Each line that includes the word "Errorf" should be copied from the records.

***** RECORDS SHOWN *****

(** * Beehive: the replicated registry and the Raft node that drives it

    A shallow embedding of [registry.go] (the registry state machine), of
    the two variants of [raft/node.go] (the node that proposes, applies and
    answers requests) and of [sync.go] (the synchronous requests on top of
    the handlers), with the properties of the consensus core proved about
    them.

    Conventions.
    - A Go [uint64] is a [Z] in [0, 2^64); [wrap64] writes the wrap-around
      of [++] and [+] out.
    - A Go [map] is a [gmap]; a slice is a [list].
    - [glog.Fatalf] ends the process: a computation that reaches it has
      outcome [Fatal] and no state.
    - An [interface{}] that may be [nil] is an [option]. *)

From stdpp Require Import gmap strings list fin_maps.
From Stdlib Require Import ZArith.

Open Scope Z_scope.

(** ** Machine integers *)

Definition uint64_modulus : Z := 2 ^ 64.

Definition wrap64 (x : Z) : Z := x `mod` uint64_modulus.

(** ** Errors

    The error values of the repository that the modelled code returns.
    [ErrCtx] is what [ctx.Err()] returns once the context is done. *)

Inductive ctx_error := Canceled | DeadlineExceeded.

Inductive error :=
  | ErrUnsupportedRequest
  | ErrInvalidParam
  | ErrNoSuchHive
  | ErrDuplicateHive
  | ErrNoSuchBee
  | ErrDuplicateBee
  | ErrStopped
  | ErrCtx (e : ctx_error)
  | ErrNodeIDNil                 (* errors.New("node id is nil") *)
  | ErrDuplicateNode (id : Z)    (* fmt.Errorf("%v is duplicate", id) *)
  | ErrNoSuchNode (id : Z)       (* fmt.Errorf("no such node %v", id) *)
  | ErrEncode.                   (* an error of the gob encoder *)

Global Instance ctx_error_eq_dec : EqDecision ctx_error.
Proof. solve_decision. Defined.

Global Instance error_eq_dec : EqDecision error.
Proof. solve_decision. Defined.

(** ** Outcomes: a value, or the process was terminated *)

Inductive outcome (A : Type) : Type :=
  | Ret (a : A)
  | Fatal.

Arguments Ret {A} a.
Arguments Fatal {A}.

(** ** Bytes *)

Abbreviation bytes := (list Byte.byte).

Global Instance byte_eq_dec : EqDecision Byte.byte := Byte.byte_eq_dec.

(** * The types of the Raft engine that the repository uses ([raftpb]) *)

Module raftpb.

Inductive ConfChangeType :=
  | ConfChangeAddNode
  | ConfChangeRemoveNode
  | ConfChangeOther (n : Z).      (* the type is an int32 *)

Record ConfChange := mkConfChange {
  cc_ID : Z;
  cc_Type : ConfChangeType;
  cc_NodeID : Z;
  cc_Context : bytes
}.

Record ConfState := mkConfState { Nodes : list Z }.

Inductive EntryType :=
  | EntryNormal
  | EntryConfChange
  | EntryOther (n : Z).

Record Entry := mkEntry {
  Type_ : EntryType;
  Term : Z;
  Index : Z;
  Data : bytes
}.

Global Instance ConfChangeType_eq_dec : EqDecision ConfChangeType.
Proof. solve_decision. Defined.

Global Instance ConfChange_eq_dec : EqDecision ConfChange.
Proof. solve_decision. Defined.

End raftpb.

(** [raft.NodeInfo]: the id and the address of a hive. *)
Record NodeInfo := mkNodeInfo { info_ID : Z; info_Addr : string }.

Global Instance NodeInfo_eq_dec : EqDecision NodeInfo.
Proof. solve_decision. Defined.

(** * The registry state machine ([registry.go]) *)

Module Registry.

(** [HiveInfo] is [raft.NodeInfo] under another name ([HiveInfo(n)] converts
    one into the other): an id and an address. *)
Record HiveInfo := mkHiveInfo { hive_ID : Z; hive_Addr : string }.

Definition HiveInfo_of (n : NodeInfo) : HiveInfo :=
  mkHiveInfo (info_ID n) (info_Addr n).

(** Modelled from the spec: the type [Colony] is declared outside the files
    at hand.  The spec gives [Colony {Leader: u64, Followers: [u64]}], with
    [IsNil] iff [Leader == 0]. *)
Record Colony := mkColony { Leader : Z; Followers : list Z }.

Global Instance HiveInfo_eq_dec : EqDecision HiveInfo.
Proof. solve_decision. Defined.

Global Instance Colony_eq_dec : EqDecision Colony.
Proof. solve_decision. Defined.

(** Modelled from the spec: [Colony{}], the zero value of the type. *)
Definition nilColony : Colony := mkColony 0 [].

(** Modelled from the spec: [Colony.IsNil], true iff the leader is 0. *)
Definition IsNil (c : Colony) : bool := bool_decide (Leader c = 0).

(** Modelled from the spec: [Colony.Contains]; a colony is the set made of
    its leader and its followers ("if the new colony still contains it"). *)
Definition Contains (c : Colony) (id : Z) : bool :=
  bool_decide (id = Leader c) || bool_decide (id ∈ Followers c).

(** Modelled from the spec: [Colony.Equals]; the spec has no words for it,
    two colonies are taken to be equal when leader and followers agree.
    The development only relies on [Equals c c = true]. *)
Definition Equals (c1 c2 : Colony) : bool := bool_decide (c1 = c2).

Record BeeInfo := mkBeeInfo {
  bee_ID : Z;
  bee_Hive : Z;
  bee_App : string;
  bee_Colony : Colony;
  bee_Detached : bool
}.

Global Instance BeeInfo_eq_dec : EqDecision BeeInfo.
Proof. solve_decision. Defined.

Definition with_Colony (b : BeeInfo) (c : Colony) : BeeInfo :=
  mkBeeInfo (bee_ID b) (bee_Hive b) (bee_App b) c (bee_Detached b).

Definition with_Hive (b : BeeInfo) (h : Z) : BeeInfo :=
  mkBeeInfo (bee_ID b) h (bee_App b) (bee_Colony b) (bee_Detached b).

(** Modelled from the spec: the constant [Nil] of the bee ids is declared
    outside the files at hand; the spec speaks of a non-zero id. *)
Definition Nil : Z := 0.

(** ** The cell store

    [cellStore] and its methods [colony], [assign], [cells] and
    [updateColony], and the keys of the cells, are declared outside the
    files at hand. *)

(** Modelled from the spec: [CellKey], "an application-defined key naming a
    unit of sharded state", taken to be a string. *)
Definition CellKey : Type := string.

*****

FINISHED EXERCISE
  | ErrDuplicateNode (id : Z)    (* fmt.Errorf("%v is duplicate", id) *)
  | ErrNoSuchNode (id : Z)       (* fmt.Errorf("no such node %v", id) *)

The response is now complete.